Organized into eight sections, the visiting route starts with the region, with a description of Parma agriculture, and then goes on to the section dedicated to pig breeds and to the salt section, which tells the history of this very important food preservation tool that, thanks to the Salsomaggiore wells, favoured the development over time of the art of salami and cured meat production. The fourth room is dedicated to pork butchery and, in addition to numerous historical documents about the slaughter of pigs over the centuries, houses a wide range of ancient pork butchery objects. The remaining sections concentrate on the Parma region’s other local salamis and cured meats, on gastronomy, on ham processing techniques and on the Parma Ham Consortium, which guarantees the quality of this extraordinary product that is known and highly regarded throughout the world, on the region and on agri-food production. Info and bookings: www.museidelcibo.it
Museo del Prosciutto e dei salumi di Parma (Parma Ham, salami and cured meat museum)

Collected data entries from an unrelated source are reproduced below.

(** * PaddleNLP [paddlenlp/transformers/model_utils.py]

    A shallow embedding of [register_base_model] and of the class
    [PretrainedModel] ([from_pretrained], [save_model_config]) together with
    the properties of the loading and saving protocol.

    Python values are embedded as follows.
    - [str] is [string]; [startswith], [endswith], slicing [k[n:]],
      [split('/')[-1]] and [os.path.join] are written out.
    - [dict] is an association list in insertion order: Python dictionaries
      iterate in insertion order and the code relies on it
      ([list(d.values())[0]], the two marker searches).
    - raising is a result in an error type; the messages of [logger.info]
      and the constructor calls are events of a trace. *)

From Stdlib Require Import String Ascii List Bool ZArith Arith Lia.
Import ListNotations.
Set Warnings "-register-all".
Open Scope list_scope.
Open Scope string_scope.

(** ** Strings *)

Module PyStr.

(** [s.startswith(p)] *)
Definition startswith (s p : string) : bool := String.prefix p s.

(** [s[n:]] for a non-negative [n] *)
Fixpoint drop (n : nat) (s : string) : string :=
  match n, s with
  | O, _ => s
  | S _, EmptyString => EmptyString
  | S n', String _ r => drop n' r
  end.

(** [s.endswith(suf)] *)
Definition endswith (s suf : string) : bool :=
  (String.length suf <=? String.length s)%nat
  && (drop (String.length s - String.length suf) s =? suf).

(** [s.split('/')[-1]]: what follows the last slash, the whole string when
    there is none. [acc] is the segment read so far. *)
Fixpoint last_segment_from (acc s : string) : string :=
  match s with
  | EmptyString => acc
  | String c r =>
      if Ascii.eqb c "/"%char then last_segment_from EmptyString r
      else last_segment_from (acc ++ String c EmptyString) r
  end.

Definition last_segment (s : string) : string :=
  last_segment_from EmptyString s.

(** [os.path.join(a, b)] of [posixpath] *)
Definition path_join (a b : string) : string :=
  if startswith b "/" then b
  else if (a =? "") || endswith a "/" then a ++ b
  else a ++ "/" ++ b.

(** [sep.join(l)] *)
Fixpoint join (sep : string) (l : list string) : string :=
  match l with
  | [] => ""
  | [x] => x
  | x :: r => x ++ sep ++ join sep r
  end.

End PyStr.

(** ** Dictionaries *)

Module Dict.

Definition dict (V : Type) : Type := list (string * V).

Section Ops.
Context {V : Type}.

(** [d.get(k)] *)
Fixpoint get (k : string) (d : dict V) : option V :=
  match d with
  | [] => None
  | (k', v) :: r => if k' =? k then Some v else get k r
  end.

(** [k in d] *)
Definition contains (k : string) (d : dict V) : bool :=
  match get k d with Some _ => true | None => false end.

(** [d[k] = v]: an existing key keeps its place, a new one goes last. *)
Fixpoint set (k : string) (v : V) (d : dict V) : dict V :=
  match d with
  | [] => [(k, v)]
  | (k', v') :: r => if k' =? k then (k', v) :: r else (k', v') :: set k v r
  end.

(** [del d[k]] when present *)
Fixpoint remove (k : string) (d : dict V) : dict V :=
  match d with
  | [] => []
  | (k', v') :: r => if k' =? k then r else (k', v') :: remove k r
  end.

(** [d.pop(k, None)]: the value found and the dictionary left *)
Definition pop (k : string) (d : dict V) : option V * dict V :=
  (get k d, remove k d).

(** [d.update(e)] *)
Definition update (d e : dict V) : dict V :=
  fold_left (fun acc kv => set (fst kv) (snd kv) acc) e d.

Definition keys (d : dict V) : list string := map fst d.
Definition values (d : dict V) : list V := map snd d.

End Ops.

End Dict.

Import Dict.

(** ** Values *)

(** The payload of a parameter. The code never looks inside one. *)
Definition tensor : Type := Z.

(** Modelled from the spec: the module/layer base type of the tensor runtime
    ([paddle.nn.Layer]), "supplying state_dict-style introspection and
    set_state_dict-style loading". A layer owns named parameters and named
    sub-layers; [l_others] are the names of its remaining attributes. [C] is
    the type of the init configuration the init tracker stores on the
    instance ([init_config]). *)
Inductive Layer (C : Type) : Type :=
| mkLayer (cls : string) (init_config : C)
          (params : list (string * tensor))
          (subs : list (string * Layer C))
          (others : list string).

Arguments mkLayer {C} cls init_config params subs others.

(** A Python value: what a JSON document holds, plus model instances, which
    occur as constructor arguments. [PSeq] stands for both tuples and lists:
    [json] writes a tuple as an array and the code only iterates them. *)
Inductive pyval : Type :=
| PNone
| PBool (b : bool)
| PInt (z : Z)
| PStr (s : string)
| PSeq (l : list pyval)
| PDict (d : list (string * pyval))
| PModel (m : Layer (list (string * pyval))).

Definition config : Type := dict pyval.
Definition model : Type := Layer config.

Definition l_class {C} (l : Layer C) : string :=
  match l with mkLayer c _ _ _ _ => c end.
Definition l_init_config {C} (l : Layer C) : C :=
  match l with mkLayer _ c _ _ _ => c end.
Definition l_params {C} (l : Layer C) : list (string * tensor) :=
  match l with mkLayer _ _ p _ _ => p end.
Definition l_subs {C} (l : Layer C) : list (string * Layer C) :=
  match l with mkLayer _ _ _ s _ => s end.
Definition l_others {C} (l : Layer C) : list string :=
  match l with mkLayer _ _ _ _ o => o end.

(** Modelled from the spec: [state_dict], [set_state_dict] and attribute
    lookup of the runtime's layer type. "Partial key mismatch between
    checkpoint and live model ... non-fatal; ... load proceeds with whatever
    weights do align": a parameter whose path is absent from the given state
    keeps its value. *)
Module PaddleLayer.

Section Ops.
Context {C : Type}.

(** [layer.state_dict()]: the layer's own parameters, then those of each
    sub-layer under [name + "."]. *)
Fixpoint state_dict (l : Layer C) : dict tensor :=
  match l with
  | mkLayer _ _ params subs _ =>
      List.app params
      (flat_map (fun ns =>
                   match ns with
                   | (n, s) =>
                       map (fun kt => (n ++ "." ++ fst kt, snd kt))
                           (state_dict s)
                   end) subs)
  end.

(** [set_state_dict] below the path [pfx] *)
Fixpoint load_at (pfx : string) (st : dict tensor) (l : Layer C)
  : Layer C :=
  match l with
  | mkLayer c cfg params subs others =>
      mkLayer c cfg
        (map (fun kt =>
                (fst kt,
                 match get (pfx ++ fst kt) st with
                 | Some t => t
                 | None => snd kt
                 end)) params)
        (map (fun ns =>
                match ns with
                | (n, s) => (n, load_at (pfx ++ n ++ ".") st s)
                end) subs)
        others
  end.

(** [layer.set_state_dict(st)] *)
Definition set_state_dict (st : dict tensor) (l : Layer C) : Layer C :=
  load_at "" st l.

(** What [getattr(layer, name)] finds. *)
Inductive attr : Type :=
| AttrOther
| AttrParam (t : tensor)
| AttrLayer (l : Layer C).

Definition getattr (l : Layer C) (name : string) : option attr :=
  if existsb (String.eqb name) (l_others l) then Some AttrOther
  else match get name (l_params l) with
       | Some t => Some (AttrParam t)
       | None =>
           match get name (l_subs l) with
           | Some s => Some (AttrLayer s)
           | None => None
           end
       end.

Definition hasattr (l : Layer C) (name : string) : bool :=
  match getattr l name with Some _ => true | None => false end.

(** The layer after its sub-layer [name] has been mutated into [s]. *)
Definition with_sub (name : string) (s : Layer C) (l : Layer C)
  : Layer C :=
  match l with
  | mkLayer c cfg params subs others =>
      mkLayer c cfg params (set name s subs) others
  end.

C/o Ex Foro Boario – Via Bocchialini, 7 – Langhirano (PR)
Open to the public:
From 1 March to 8 December
Saturday, Sunday and public holidays: 10:00 – 18:00
From Monday to Friday: by booking for groups
From December to February
Open only by booking for groups
Ticket price:
Full € 4.00
Reduced € 3.00 groups (minimum 15 persons), adults aged over 65 years,
promotion of visitors to Torrechiara Castle at the weekend, agreements
Reduced for compulsory schools € 3.00 schools and children aged from 6 to 12 years
Free: disabled people and their attendants, group and student tour leaders, journalists, children under 6 years
Tasting of Parma Ham
Full € 3.00
Reduced € 2.00 (children up to 12 years)
Visitors also have the possibility of a tasting of local Parma products to be accompanied by a selection of Colli di Parma wines at the Prosciutteria (ham shop) of the Museum.
Guided visits
For groups of a maximum of 25 people: € 20.00 in addition to the entrance ticket. Booking is compulsory.
Museum Shop
During the Museum’s opening hours, publications, objects for the table and the region’s local products can be purchased from the Museum Shop situated in the exhibition rooms.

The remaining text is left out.